Assigned task: Of the entries below, return exactly those lines that fall between the one containing "From Stdlib Require Import ZArith Lia." and the one containing "JNull => str", the two end lines included.

Stored items:

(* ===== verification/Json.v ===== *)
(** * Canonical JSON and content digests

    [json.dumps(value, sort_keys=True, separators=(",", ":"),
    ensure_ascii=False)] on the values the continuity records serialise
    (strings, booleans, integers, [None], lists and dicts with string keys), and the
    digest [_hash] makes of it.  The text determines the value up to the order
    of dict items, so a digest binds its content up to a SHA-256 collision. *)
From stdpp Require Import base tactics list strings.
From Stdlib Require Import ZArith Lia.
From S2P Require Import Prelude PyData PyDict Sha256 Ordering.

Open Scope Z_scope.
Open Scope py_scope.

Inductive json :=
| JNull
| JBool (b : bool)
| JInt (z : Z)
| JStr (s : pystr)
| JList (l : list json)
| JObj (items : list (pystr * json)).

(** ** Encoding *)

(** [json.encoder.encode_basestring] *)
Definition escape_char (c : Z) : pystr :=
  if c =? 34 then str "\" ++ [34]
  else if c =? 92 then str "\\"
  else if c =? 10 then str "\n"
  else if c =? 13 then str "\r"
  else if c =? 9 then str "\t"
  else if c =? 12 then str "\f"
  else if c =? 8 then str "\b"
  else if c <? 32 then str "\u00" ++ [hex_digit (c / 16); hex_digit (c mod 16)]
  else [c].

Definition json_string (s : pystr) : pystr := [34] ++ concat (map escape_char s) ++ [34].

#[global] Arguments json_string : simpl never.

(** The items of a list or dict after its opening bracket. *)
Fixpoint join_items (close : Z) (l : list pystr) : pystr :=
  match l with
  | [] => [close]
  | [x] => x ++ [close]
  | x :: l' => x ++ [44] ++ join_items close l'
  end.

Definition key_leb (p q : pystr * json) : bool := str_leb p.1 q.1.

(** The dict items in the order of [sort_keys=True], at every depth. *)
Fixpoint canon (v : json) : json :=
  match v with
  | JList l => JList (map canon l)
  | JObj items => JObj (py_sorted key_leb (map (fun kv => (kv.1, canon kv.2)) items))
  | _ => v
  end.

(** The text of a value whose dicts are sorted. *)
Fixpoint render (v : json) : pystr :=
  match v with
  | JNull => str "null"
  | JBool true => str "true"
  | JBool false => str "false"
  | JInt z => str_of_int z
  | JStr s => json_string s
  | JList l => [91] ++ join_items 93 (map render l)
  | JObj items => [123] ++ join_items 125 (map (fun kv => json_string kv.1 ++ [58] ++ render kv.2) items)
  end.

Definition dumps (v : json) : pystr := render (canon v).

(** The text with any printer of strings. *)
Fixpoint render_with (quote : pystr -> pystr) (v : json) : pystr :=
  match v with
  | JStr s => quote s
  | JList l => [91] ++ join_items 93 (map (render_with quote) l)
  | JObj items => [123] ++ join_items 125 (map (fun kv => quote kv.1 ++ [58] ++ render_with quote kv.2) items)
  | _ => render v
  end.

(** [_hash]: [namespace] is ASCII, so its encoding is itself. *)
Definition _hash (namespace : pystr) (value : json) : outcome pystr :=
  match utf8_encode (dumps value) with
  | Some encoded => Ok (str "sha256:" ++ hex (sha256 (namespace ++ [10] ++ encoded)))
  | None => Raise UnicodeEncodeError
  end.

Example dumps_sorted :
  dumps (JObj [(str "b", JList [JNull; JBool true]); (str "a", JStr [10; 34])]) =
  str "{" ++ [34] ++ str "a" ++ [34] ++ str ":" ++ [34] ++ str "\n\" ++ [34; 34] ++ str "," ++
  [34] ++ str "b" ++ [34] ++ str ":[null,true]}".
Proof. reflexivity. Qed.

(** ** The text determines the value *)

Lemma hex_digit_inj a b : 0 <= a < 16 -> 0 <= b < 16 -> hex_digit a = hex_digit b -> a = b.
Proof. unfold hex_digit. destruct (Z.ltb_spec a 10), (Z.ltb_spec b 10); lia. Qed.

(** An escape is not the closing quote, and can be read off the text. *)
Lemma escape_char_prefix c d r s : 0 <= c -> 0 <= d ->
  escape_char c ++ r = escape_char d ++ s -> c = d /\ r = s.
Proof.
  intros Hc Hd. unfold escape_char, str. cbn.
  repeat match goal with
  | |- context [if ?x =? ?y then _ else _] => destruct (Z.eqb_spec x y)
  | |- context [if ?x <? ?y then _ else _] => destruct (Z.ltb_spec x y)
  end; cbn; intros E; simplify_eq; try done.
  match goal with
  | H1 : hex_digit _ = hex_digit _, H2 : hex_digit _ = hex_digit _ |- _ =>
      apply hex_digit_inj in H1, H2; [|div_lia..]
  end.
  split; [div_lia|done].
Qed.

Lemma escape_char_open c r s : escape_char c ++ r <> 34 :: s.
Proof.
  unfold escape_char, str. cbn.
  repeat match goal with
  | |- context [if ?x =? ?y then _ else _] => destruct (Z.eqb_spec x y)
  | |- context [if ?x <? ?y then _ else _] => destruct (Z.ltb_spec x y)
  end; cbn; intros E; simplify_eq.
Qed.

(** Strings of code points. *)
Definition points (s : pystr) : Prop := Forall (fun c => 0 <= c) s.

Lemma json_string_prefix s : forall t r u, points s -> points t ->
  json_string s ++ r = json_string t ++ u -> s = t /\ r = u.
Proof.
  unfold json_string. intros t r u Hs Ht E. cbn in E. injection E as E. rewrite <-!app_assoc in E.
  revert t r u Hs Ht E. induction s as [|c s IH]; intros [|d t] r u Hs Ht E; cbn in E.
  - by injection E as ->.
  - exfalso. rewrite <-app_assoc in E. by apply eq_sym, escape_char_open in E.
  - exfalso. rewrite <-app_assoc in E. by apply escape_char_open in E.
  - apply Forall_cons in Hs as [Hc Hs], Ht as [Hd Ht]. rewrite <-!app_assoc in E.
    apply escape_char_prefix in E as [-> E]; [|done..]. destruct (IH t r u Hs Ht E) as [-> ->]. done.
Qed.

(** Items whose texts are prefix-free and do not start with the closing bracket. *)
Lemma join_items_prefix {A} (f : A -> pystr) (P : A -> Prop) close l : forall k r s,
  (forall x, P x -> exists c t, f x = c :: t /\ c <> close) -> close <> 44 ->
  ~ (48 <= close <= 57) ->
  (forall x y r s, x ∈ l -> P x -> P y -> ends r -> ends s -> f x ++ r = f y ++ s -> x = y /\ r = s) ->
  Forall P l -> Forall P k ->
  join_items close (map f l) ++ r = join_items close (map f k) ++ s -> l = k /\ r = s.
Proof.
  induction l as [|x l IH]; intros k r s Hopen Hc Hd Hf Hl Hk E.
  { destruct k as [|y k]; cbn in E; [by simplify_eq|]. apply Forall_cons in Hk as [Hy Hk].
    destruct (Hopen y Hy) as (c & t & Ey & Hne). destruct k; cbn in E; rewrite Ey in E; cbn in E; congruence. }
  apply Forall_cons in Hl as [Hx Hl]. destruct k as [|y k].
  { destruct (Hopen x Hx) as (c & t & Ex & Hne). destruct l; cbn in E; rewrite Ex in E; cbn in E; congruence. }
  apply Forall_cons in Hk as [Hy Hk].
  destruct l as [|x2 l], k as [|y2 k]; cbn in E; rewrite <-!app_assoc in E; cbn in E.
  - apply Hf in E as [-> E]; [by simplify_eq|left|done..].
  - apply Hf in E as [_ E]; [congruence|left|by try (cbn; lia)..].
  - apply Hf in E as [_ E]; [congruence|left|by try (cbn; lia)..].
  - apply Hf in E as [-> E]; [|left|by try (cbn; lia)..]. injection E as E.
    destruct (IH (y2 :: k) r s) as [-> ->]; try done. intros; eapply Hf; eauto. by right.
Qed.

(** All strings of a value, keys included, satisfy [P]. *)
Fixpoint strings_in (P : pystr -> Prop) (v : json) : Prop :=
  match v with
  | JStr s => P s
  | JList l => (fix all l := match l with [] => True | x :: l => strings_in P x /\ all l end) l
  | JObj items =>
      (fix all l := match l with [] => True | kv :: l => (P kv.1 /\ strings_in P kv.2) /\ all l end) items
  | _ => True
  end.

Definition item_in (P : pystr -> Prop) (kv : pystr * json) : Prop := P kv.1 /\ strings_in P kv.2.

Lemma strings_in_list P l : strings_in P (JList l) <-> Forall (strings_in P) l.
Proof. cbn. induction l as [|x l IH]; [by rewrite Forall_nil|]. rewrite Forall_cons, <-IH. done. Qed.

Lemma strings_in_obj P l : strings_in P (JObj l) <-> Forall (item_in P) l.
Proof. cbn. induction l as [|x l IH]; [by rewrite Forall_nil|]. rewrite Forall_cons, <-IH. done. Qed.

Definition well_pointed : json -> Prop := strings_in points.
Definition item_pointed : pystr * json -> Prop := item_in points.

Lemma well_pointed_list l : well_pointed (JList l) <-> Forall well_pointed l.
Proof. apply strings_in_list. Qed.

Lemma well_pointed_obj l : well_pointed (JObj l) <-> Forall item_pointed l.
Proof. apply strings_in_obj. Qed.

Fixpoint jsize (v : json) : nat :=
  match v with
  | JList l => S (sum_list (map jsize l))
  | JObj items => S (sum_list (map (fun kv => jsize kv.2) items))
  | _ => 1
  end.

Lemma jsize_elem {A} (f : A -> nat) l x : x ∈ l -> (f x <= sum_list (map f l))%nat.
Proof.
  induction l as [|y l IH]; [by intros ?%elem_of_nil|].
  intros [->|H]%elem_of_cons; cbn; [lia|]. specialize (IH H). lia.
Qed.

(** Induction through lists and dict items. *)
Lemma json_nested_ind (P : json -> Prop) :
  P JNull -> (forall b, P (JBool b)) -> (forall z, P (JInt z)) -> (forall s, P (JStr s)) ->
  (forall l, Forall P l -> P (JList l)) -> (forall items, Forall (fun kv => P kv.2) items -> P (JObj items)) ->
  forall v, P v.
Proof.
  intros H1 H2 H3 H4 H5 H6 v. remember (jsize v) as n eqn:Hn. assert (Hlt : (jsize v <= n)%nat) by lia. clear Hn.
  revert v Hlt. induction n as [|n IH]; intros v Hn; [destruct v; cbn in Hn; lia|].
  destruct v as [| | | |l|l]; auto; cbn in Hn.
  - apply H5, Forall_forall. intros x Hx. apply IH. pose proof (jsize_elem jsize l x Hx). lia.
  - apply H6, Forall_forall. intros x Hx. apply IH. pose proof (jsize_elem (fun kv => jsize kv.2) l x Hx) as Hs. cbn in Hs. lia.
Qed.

--

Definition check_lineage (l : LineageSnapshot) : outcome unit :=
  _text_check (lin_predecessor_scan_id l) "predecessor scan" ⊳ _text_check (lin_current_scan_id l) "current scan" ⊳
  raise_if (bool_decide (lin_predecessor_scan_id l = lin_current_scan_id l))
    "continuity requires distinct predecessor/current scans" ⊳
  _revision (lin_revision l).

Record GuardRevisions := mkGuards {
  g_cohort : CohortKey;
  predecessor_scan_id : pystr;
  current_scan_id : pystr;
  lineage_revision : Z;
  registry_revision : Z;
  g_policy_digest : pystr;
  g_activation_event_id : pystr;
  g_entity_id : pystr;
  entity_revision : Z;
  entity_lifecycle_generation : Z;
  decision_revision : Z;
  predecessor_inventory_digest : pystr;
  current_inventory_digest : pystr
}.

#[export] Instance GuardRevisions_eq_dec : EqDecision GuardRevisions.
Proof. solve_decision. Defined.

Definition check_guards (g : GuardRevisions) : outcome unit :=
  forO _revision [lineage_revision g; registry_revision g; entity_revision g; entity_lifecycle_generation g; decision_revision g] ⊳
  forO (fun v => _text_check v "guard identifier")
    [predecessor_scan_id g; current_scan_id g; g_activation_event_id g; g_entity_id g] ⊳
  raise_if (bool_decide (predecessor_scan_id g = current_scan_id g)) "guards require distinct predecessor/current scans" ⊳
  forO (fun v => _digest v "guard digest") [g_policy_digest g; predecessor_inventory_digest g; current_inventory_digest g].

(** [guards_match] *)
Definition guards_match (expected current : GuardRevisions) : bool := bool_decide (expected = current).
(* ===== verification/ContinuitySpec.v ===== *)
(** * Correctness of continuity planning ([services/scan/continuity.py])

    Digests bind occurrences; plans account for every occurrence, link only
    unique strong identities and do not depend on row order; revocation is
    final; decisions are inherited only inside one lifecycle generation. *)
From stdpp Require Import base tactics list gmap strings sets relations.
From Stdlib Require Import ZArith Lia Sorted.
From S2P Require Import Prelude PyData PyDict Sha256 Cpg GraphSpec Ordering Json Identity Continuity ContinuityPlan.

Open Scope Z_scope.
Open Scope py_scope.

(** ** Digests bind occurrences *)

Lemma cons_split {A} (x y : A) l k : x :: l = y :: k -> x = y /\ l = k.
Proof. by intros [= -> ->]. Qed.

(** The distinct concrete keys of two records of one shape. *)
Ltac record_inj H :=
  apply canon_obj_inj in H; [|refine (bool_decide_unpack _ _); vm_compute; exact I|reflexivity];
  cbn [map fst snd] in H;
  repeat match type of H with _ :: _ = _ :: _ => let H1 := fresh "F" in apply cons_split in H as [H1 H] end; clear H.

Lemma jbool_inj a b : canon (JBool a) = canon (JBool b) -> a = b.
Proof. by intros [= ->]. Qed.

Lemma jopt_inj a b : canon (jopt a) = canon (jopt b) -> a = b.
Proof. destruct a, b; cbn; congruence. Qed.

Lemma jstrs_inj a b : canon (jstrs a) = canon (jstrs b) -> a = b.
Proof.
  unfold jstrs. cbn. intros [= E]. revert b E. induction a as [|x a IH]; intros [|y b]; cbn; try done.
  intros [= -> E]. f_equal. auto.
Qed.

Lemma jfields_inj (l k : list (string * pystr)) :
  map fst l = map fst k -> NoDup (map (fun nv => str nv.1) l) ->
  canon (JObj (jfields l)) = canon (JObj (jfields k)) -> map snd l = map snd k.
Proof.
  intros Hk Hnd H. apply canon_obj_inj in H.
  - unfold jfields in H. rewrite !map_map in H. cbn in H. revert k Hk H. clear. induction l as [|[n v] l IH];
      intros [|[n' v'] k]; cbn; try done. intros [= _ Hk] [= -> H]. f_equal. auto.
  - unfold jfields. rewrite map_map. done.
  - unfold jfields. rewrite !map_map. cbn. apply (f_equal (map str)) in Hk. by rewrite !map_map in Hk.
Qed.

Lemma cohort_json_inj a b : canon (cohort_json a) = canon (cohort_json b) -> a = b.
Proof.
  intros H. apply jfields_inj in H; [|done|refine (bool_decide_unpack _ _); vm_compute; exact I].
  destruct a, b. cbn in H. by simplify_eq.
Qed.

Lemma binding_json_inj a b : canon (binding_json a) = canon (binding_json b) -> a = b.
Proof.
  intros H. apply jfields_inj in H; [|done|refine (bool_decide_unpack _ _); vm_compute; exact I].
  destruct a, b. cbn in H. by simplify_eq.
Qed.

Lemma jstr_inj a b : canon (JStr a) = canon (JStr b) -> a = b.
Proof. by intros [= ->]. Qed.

Your response:
From Stdlib Require Import ZArith Lia.
From S2P Require Import Prelude PyData PyDict Sha256 Ordering.

Open Scope Z_scope.
Open Scope py_scope.

Inductive json :=
| JNull
| JBool (b : bool)
| JInt (z : Z)
| JStr (s : pystr)
| JList (l : list json)
| JObj (items : list (pystr * json)).

(** ** Encoding *)

(** [json.encoder.encode_basestring] *)
Definition escape_char (c : Z) : pystr :=
  if c =? 34 then str "\" ++ [34]
  else if c =? 92 then str "\\"
  else if c =? 10 then str "\n"
  else if c =? 13 then str "\r"
  else if c =? 9 then str "\t"
  else if c =? 12 then str "\f"
  else if c =? 8 then str "\b"
  else if c <? 32 then str "\u00" ++ [hex_digit (c / 16); hex_digit (c mod 16)]
  else [c].

Definition json_string (s : pystr) : pystr := [34] ++ concat (map escape_char s) ++ [34].

#[global] Arguments json_string : simpl never.

(** The items of a list or dict after its opening bracket. *)
Fixpoint join_items (close : Z) (l : list pystr) : pystr :=
  match l with
  | [] => [close]
  | [x] => x ++ [close]
  | x :: l' => x ++ [44] ++ join_items close l'
  end.

Definition key_leb (p q : pystr * json) : bool := str_leb p.1 q.1.

(** The dict items in the order of [sort_keys=True], at every depth. *)
Fixpoint canon (v : json) : json :=
  match v with
  | JList l => JList (map canon l)
  | JObj items => JObj (py_sorted key_leb (map (fun kv => (kv.1, canon kv.2)) items))
  | _ => v
  end.

(** The text of a value whose dicts are sorted. *)
Fixpoint render (v : json) : pystr :=
  match v with
  | JNull => str "null"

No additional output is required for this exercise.